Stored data

---+---

(** * Wagering mini-games of the chat backend: dice and low-card services

    Shallow embedding of [src/services/dicebotService.js] and
    [src/services/lowcardService.js].

    Conventions of the embedding.
    - Credits, pots and entry amounts are JavaScript numbers holding
      integers, that is binary64 floating-point numbers; an amount is
      modelled by its value in [Z], and the arithmetic the services do on
      a pot in JavaScript (the sum that grows it, the fee, the winnings)
      is the binary64 arithmetic of module [Binary64].  Balances are kept
      by SQL, whose arithmetic is exact, and are passed around as SQL
      returns them.  Round numbers and dice stay far below 2^53, where
      binary64 is exact on integers.  Identifiers (room and user ids) are
      [Z] as well, and the loose comparison [p.userId == userId] is
      equality on them.
    - Redis and the SQL [users] table are explicit stores that every
      service function receives and returns (state passing).  The timer by
      which [finalizeGame] of the dice service deletes a finished session
      sixty seconds later is recorded in the store and runs as a step of
      its own ([Dice.runCleanup]).  The expiry of idle keys ([EX 3600],
      the five second lock, the cached balances) is real-time behaviour
      and is not modelled.
    - [Date.now()] is the argument [now]; [Math.random()] is replaced by
      the dice (or the shuffled deck) given as an argument.
    - I/O exceptions (the [catch] branches) are not modelled. *)

From Stdlib Require Import ZArith List Bool String Lia SpecFloat.
From stdpp Require Import base option list gmap.
Import ListNotations.
(** X4: a replacement within one line, before a non-empty range that
    starts on that line, moves the start of the range by the length of the
    inserted text minus the length of the removed text; the end moves by
    as much when it is on the same line and stays where it is
    otherwise. *)
Theorem fixRange_change_on_same_line
  (r : Range) (removeStart removeEnd insertEnd : Position) :
  wf_range r -> wf_pos removeStart -> wf_pos removeEnd -> wf_pos insertEnd ->
  line removeStart = line (start r) ->
  line removeEnd = line (start r) ->
  line insertEnd = line (start r) ->
  character removeStart <= character removeEnd ->
  character removeStart <= character insertEnd ->
  character removeEnd <= character (start r) ->
  pos_lt (start r) (end_ r) ->
  fixRange r removeStart removeEnd insertEnd
  = Ok (Some
          {| start :=
               {| line := line (start r);
                  character :=
                    character (start r)
                    + (character insertEnd - character removeEnd) |};
             end_ :=
               if line (end_ r) =? line (start r)
               then {| line := line (end_ r);
                       character :=
                         character (end_ r)
                         + (character insertEnd - character removeEnd) |}
               else end_ r |}).
Proof.
  geometry; same_range.
Qed.
(** A sample for the amended C2: the two-core topology with CPU 2 reserved;
    the shared pool holds the CPUs 0, 1 and 3. *)
Lemma allocation_avoids_reserved_witness :
  let resv : CPUSet := {[2]} in
  let mgr := (SocketGrouped.CreateSlices
                (SocketGrouped.NewSocketGroupedManager "dra.cpu" topoTwoCores resv
                   (λ _, {[0; 1; 3]}))).2 in
  let claim := claimFor "dra.cpu" "cpudevsocket000" (Some 2) in
  range_of (CPUDetails topoTwoCores) (visitOf topoTwoCores)
  ∧ siblings_present (CPUDetails topoTwoCores) resv
  ∧ take_within_pool takeLowest
  ∧ (∀ k, SocketGrouped.getSharedCPUs mgr k ## SocketGrouped.reservedCPUs mgr)
  ∧ SocketGrouped.AllocateCPUs takeLowest mgr claim = Returned ({[0; 1]}, None)
  ∧ (0 ∈ ({[0; 1]} : CPUSet) → 0 ∉ SocketGrouped.reservedCPUs mgr)
  ∧ (∀ cpus err x,
       IndividualCore.AllocateCPUs
         (IndividualCore.CreateSlices (visitOf topoTwoCores)
            (IndividualCore.NewIndividualCoreManager "dra.cpu" topoTwoCores resv)).2
         (claimFor "dra.cpu" "cpudev000" None) = Returned (cpus, err) →
       x ∈ cpus → x ∉ resv).
Proof.
  intros resv mgr claim.
  assert (range_of (CPUDetails topoTwoCores) (visitOf topoTwoCores)) as Hr
    by (unfold range_of, visitOf; reflexivity).
  assert (siblings_present (CPUDetails topoTwoCores) resv) as Hsib
    by (apply (bool_decide_unpack _); vm_compute; exact I).
  assert (∀ k, SocketGrouped.getSharedCPUs mgr k ## SocketGrouped.reservedCPUs mgr)
    as Hshared.
  { intros k. apply (bool_decide_unpack _). vm_compute. exact I. }
  assert (SocketGrouped.AllocateCPUs takeLowest mgr claim = Returned ({[0; 1]}, None))
    as Hres by (vm_compute; reflexivity).
  split_and!; [exact Hr | exact Hsib | exact takeLowest_within_pool | exact Hshared
              | exact Hres | |].
  - exact (proj1 (proj2 (proj2 allocation_avoids_reserved))
             takeLowest mgr claim {[0; 1]} None 0
             takeLowest_within_pool Hshared Hres).
  - intros cpus err x.
    exact (proj1 allocation_avoids_reserved "dra.cpu" topoTwoCores resv
             (visitOf topoTwoCores) (claimFor "dra.cpu" "cpudev000" None)
             cpus err x Hr Hsib).
Defined.

(** ** Failures of claim resolution *)

(** C3.  Whenever [AllocateCPUs] of a manager returns an error, the CPU set
    it returns with it is empty.  It returns an error when a result of the
    claim for this driver names a device that the index does not hold, and,
    for the grouped managers, when the resolution reaches a result for which
    the packing primitive fails on the pool of that result. *)
Theorem allocation_atomic_on_failure :
  (∀ mgr claim cpus e,
     IndividualCore.AllocateCPUs mgr claim = Returned (cpus, Some e) → cpus = ∅)
  ∧ (∀ mgr claim results alloc,
       Allocation claim = Some results → alloc ∈ results →
       Driver alloc = IndividualCore.driverName mgr →
       IndividualCore.deviceNameToCPUID mgr !! Device_ alloc = None →
       ∃ e, IndividualCore.AllocateCPUs mgr claim = Returned (∅, Some e))
  ∧ (∀ take mgr claim cpus e,
       SocketGrouped.AllocateCPUs take mgr claim = Returned (cpus, Some e) → cpus = ∅)
  ∧ (∀ take mgr claim results alloc,
       Allocation claim = Some results → alloc ∈ results →
       Driver alloc = SocketGrouped.driverName mgr →
       SocketGrouped.deviceNameToSocketID mgr !! Device_ alloc = None →
       ∃ e, SocketGrouped.AllocateCPUs take mgr claim = Returned (∅, Some e))
  ∧ (∀ take mgr claim pre alloc post id cur e',
       Allocation claim = Some (pre ++ alloc :: post) →
       Driver alloc = SocketGrouped.driverName mgr →
       SocketGrouped.deviceNameToSocketID mgr !! Device_ alloc = Some id →
       take (SocketGrouped.cpuTopology mgr)
            (SocketGrouped.getSharedCPUs mgr
               (length (resultsOf (SocketGrouped.driverName mgr) pre))
             ∩ CPUsInSockets (CPUDetails (SocketGrouped.cpuTopology mgr)) id)
            (requestedCPUs alloc) = (cur, Some e') →
       ∃ e, SocketGrouped.AllocateCPUs take mgr claim = Returned (∅, Some e))
  ∧ (∀ take mgr claim cpus e,
       NUMAGrouped.AllocateCPUs take mgr claim = Returned (cpus, Some e) → cpus = ∅)
  ∧ (∀ take mgr claim results alloc,
       Allocation claim = Some results → alloc ∈ results →
       Driver alloc = NUMAGrouped.driverName mgr →
       NUMAGrouped.deviceNameToNUMANodeID mgr !! Device_ alloc = None →
       ∃ e, NUMAGrouped.AllocateCPUs take mgr claim = Returned (∅, Some e))
  ∧ (∀ take mgr claim pre alloc post id cur e',
       Allocation claim = Some (pre ++ alloc :: post) →
       Driver alloc = NUMAGrouped.driverName mgr →
       NUMAGrouped.deviceNameToNUMANodeID mgr !! Device_ alloc = Some id →
       take (NUMAGrouped.cpuTopology mgr)
            (NUMAGrouped.getSharedCPUs mgr
               (length (resultsOf (NUMAGrouped.driverName mgr) pre))
             ∩ CPUsInNUMANodes (CPUDetails (NUMAGrouped.cpuTopology mgr)) id)
            (requestedCPUs alloc) = (cur, Some e') →
       ∃ e, NUMAGrouped.AllocateCPUs take mgr claim = Returned (∅, Some e)).
Proof.
  split_and!.
  - intros mgr claim cpus e. unfold IndividualCore.AllocateCPUs.
    destruct (Allocation claim); [|done]. intros [= Hres].
    by eapply individual_resolve_error.
  - intros mgr claim results alloc Hres Hin Hdrv Hmiss.
    unfold IndividualCore.AllocateCPUs. rewrite Hres.
    destruct (individual_resolve_missing mgr results [] alloc Hin Hdrv Hmiss) as [e ->].
    eauto.
  - intros take mgr claim cpus e. unfold SocketGrouped.AllocateCPUs.
    destruct (Allocation claim); [|done]. intros [= Hres].
    by eapply socket_resolve_error.
  - intros take mgr claim results alloc Hres Hin Hdrv Hmiss.
    unfold SocketGrouped.AllocateCPUs. rewrite Hres.
    destruct (socket_resolve_missing take mgr results 0 ∅ alloc Hin Hdrv Hmiss) as [e ->].
    eauto.
  - intros take mgr claim pre alloc post id cur e' Hres Hdrv Hid Htake.
    unfold SocketGrouped.AllocateCPUs. rewrite Hres.
    destruct (socket_resolve_take_fails take mgr pre alloc post 0 ∅ id cur e'
                Hdrv Hid Htake) as [e ->].
    eauto.
  - intros take mgr claim cpus e. unfold NUMAGrouped.AllocateCPUs.
    destruct (Allocation claim); [|done]. intros [= Hres].
    by eapply numa_resolve_error.
  - intros take mgr claim results alloc Hres Hin Hdrv Hmiss.
    unfold NUMAGrouped.AllocateCPUs. rewrite Hres.
    destruct (numa_resolve_missing take mgr results 0 ∅ alloc Hin Hdrv Hmiss) as [e ->].
    eauto.
  - intros take mgr claim pre alloc post id cur e' Hres Hdrv Hid Htake.
    unfold NUMAGrouped.AllocateCPUs. rewrite Hres.
    destruct (numa_resolve_take_fails take mgr pre alloc post 0 ∅ id cur e'
                Hdrv Hid Htake) as [e ->].
    eauto.
Qed.

(** A sample for C3: a claim for 4 CPUs of the device of socket 0 while the
    shared pool holds 3 CPUs of that socket. *)
Lemma allocation_atomic_on_failure_witness :
  let claim := claimFor "dra.cpu" "cpudevsocket000" (Some 4) in
  let alloc := mkAllocResult "request" "dra.cpu" "node" "cpudevsocket000"
                 {[ cpuResourceQualifiedName := 4 ]} in
  Allocation claim = Some ([] ++ alloc :: [])
  ∧ Driver alloc = SocketGrouped.driverName socketManagerThreeFree
  ∧ SocketGrouped.deviceNameToSocketID socketManagerThreeFree !! Device_ alloc = Some 0
  ∧ ∃ e, SocketGrouped.AllocateCPUs takeLowest socketManagerThreeFree claim
         = Returned (∅, Some e).
Proof.
  intros claim alloc.
  assert (Allocation claim = Some ([] ++ alloc :: [])) as H1 by reflexivity.
  assert (Driver alloc = SocketGrouped.driverName socketManagerThreeFree) as H2
    by reflexivity.
  assert (SocketGrouped.deviceNameToSocketID socketManagerThreeFree !! Device_ alloc
          = Some 0) as H3 by (vm_compute; reflexivity).
  split_and!; [exact H1 | exact H2 | exact H3 |].
  refine (proj1 (proj2 (proj2 (proj2 (proj2 allocation_atomic_on_failure))))
            takeLowest socketManagerThreeFree claim [] alloc [] 0 ∅
            (ErrExternal "not enough cpus available to satisfy request")
            H1 H2 H3 _).
  vm_compute. reflexivity.
Defined.

(** ** Results of other drivers *)

(** C7.  [AllocateCPUs] of a manager returns for a claim what it returns for
    the claim reduced to the results that name the manager's driver: the
    other results are passed over without an error and without a
    contribution.  When no result names the driver, it returns the empty
    CPU set and no error. *)
Theorem foreign_results_skipped :
  (∀ mgr results,
     IndividualCore.AllocateCPUs mgr (claimOf results)
     = IndividualCore.AllocateCPUs mgr
         (claimOf (resultsOf (IndividualCore.driverName mgr) results)))
  ∧ (∀ mgr results,
       Forall (λ alloc, Driver alloc ≠ IndividualCore.driverName mgr) results →
       IndividualCore.AllocateCPUs mgr (claimOf results) = Returned (∅, None))
  ∧ (∀ take mgr results,
       SocketGrouped.AllocateCPUs take mgr (claimOf results)
       = SocketGrouped.AllocateCPUs take mgr
           (claimOf (resultsOf (SocketGrouped.driverName mgr) results)))
  ∧ (∀ take mgr results,
       Forall (λ alloc, Driver alloc ≠ SocketGrouped.driverName mgr) results →
       SocketGrouped.AllocateCPUs take mgr (claimOf results) = Returned (∅, None))
  ∧ (∀ take mgr results,
       NUMAGrouped.AllocateCPUs take mgr (claimOf results)
       = NUMAGrouped.AllocateCPUs take mgr
           (claimOf (resultsOf (NUMAGrouped.driverName mgr) results)))
  ∧ (∀ take mgr results,
       Forall (λ alloc, Driver alloc ≠ NUMAGrouped.driverName mgr) results →
       NUMAGrouped.AllocateCPUs take mgr (claimOf results) = Returned (∅, None)).
Proof.
  assert (∀ name results,
    Forall (λ alloc, Driver alloc ≠ name) results → resultsOf name results = [])
    as Hnone.
  { intros name results Hall. unfold resultsOf.
    induction Hall as [|a l Ha Hall IH]; [done|].
    rewrite filter_cons. by rewrite decide_False. }
  split_and!.
  - intros mgr results. unfold IndividualCore.AllocateCPUs. simpl.
    by rewrite individual_resolve_filter.
  - intros mgr results Hall. unfold IndividualCore.AllocateCPUs. simpl.
    by rewrite individual_resolve_filter, Hnone.
  - intros take mgr results. unfold SocketGrouped.AllocateCPUs. simpl.
    by rewrite socket_resolve_filter.
  - intros take mgr results Hall. unfold SocketGrouped.AllocateCPUs. simpl.
    rewrite socket_resolve_filter, Hnone by done. simpl.
    by rewrite decide_True by apply CPUSet_Size_empty.
  - intros take mgr results. unfold NUMAGrouped.AllocateCPUs. simpl.
    by rewrite numa_resolve_filter.
  - intros take mgr results Hall. unfold NUMAGrouped.AllocateCPUs. simpl.
    rewrite numa_resolve_filter, Hnone by done. simpl.
    by rewrite decide_True by apply CPUSet_Size_empty.
Qed.

(** A sample for C7: a claim whose only result names another driver. *)
Lemma foreign_results_skipped_witness :
  let results := [mkAllocResult "request" "gpu.example.com" "node" "gpu-0" ∅] in
  Forall (λ alloc, Driver alloc ≠ IndividualCore.driverName individualManagerTwoCores)
         results
  ∧ IndividualCore.AllocateCPUs individualManagerTwoCores (claimOf results)
    = Returned (∅, None).
Proof.
  intros results.
  assert (Forall (λ alloc, Driver alloc
                           ≠ IndividualCore.driverName individualManagerTwoCores)
                 results) as Hall.
  { apply (bool_decide_unpack _). vm_compute. exact I. }
  split; [exact Hall|].
  exact (proj1 (proj2 foreign_results_skipped) individualManagerTwoCores results Hall).
Defined.

(** ** Panics *)

(** C9, as stated, fails: [AllocateCPUs] of each manager reads the results
    through the allocation pointer of the claim, and panics on a claim whose
    allocation status is absent. *)
Lemma AllocateCPUs_panics_without_allocation :
  IndividualCore.AllocateCPUs individualManagerTwoCores claimWithoutAllocation = Panicked
  ∧ SocketGrouped.AllocateCPUs takeLowest socketManagerThreeFree claimWithoutAllocation
    = Panicked
  ∧ NUMAGrouped.AllocateCPUs takeLowest
      (NUMAGrouped.NewNUMAGroupedManager "dra.cpu" topoTwoCores ∅ (λ _, ∅))
      claimWithoutAllocation = Panicked.
Proof. done. Qed.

---+---

# Work instructions:
Set down precisely the lines above between the line holding "Shallow embedding of" and the line holding "- Credits, pots", inclusive, and nothing beyond them.

# Task result:
    Shallow embedding of [src/services/dicebotService.js] and
    [src/services/lowcardService.js].

    Conventions of the embedding.
    - Credits, pots and entry amounts are JavaScript numbers holding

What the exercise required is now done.